(* ===== verification/Ehtdh1Wire.v ===== *)
(** * Wire types of the threshold encryption (golden-ehtdh1/wire.rs, lines 31-419)

    The encoders and decoders of the setup context, public and secret shares, key
    sets, sealing keys, ciphertexts and decryption shares, in the envelope of the
    key generation. *)

From Stdlib Require Import ZArith Lia Strings.Byte Sorted.
From stdpp Require Import prelude strings.
From S2P Require Import Prelude BTree CoreError Group Algebra Poly Participant Shamir Feldman.
From S2P Require Import Transcript IdentityKey Registry Statement Dkg TestSupport Wire WireDkg.
From S2P Require Import DkgHonest DkgComplete.
From S2P Require Import Ehtdh1Context Ehtdh1Encrypt Ehtdh1Decrypt Ehtdh1Bridge.

Local Open Scope Z_scope.

Definition TAG_SETUP_CONTEXT : byte := x20.
Definition TAG_PUBLIC_KEY_SET : byte := x21.
Definition TAG_PUBLIC_SHARE : byte := x22.
Definition TAG_SECRET_SHARE : byte := x23.
Definition TAG_SEALING_KEY : byte := x24.
Definition TAG_CIPHERTEXT : byte := x25.
Definition TAG_DECRYPTION_SHARE : byte := x26.

Definition MAX_BACKEND_ID_BYTES : Z := 255.
Definition MAX_PARTICIPANTS : Z := Z.shiftl 1 20.
Definition MAX_CIPHERTEXT_FIELD_BYTES : Z := Z.shiftl 1 30.

Definition eh_to_wire_bytes `{WireMessage T} (value : T) : list byte := to_wire_bytes value.
Definition eh_from_wire_bytes `{WireMessage T} (bytes : list byte) : EhResult T :=
  map_err (λ _, Eh.InvalidEncoding) (from_wire_bytes bytes).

◆ ◆ ◆ ◆ ◆

__TRY IT__: Keeping every character as it is, restate the lines above that run from the line with "key generation. *)" through the line with "Definition TAG_SEALING_KEY : byte := x24.", both included, and nothing else.

__ANSWER AREA__:
    key generation. *)

From Stdlib Require Import ZArith Lia Strings.Byte Sorted.
From stdpp Require Import prelude strings.
From S2P Require Import Prelude BTree CoreError Group Algebra Poly Participant Shamir Feldman.
From S2P Require Import Transcript IdentityKey Registry Statement Dkg TestSupport Wire WireDkg.
From S2P Require Import DkgHonest DkgComplete.
From S2P Require Import Ehtdh1Context Ehtdh1Encrypt Ehtdh1Decrypt Ehtdh1Bridge.

Local Open Scope Z_scope.

Definition TAG_SETUP_CONTEXT : byte := x20.
Definition TAG_PUBLIC_KEY_SET : byte := x21.
Definition TAG_PUBLIC_SHARE : byte := x22.
Definition TAG_SECRET_SHARE : byte := x23.
Definition TAG_SEALING_KEY : byte := x24.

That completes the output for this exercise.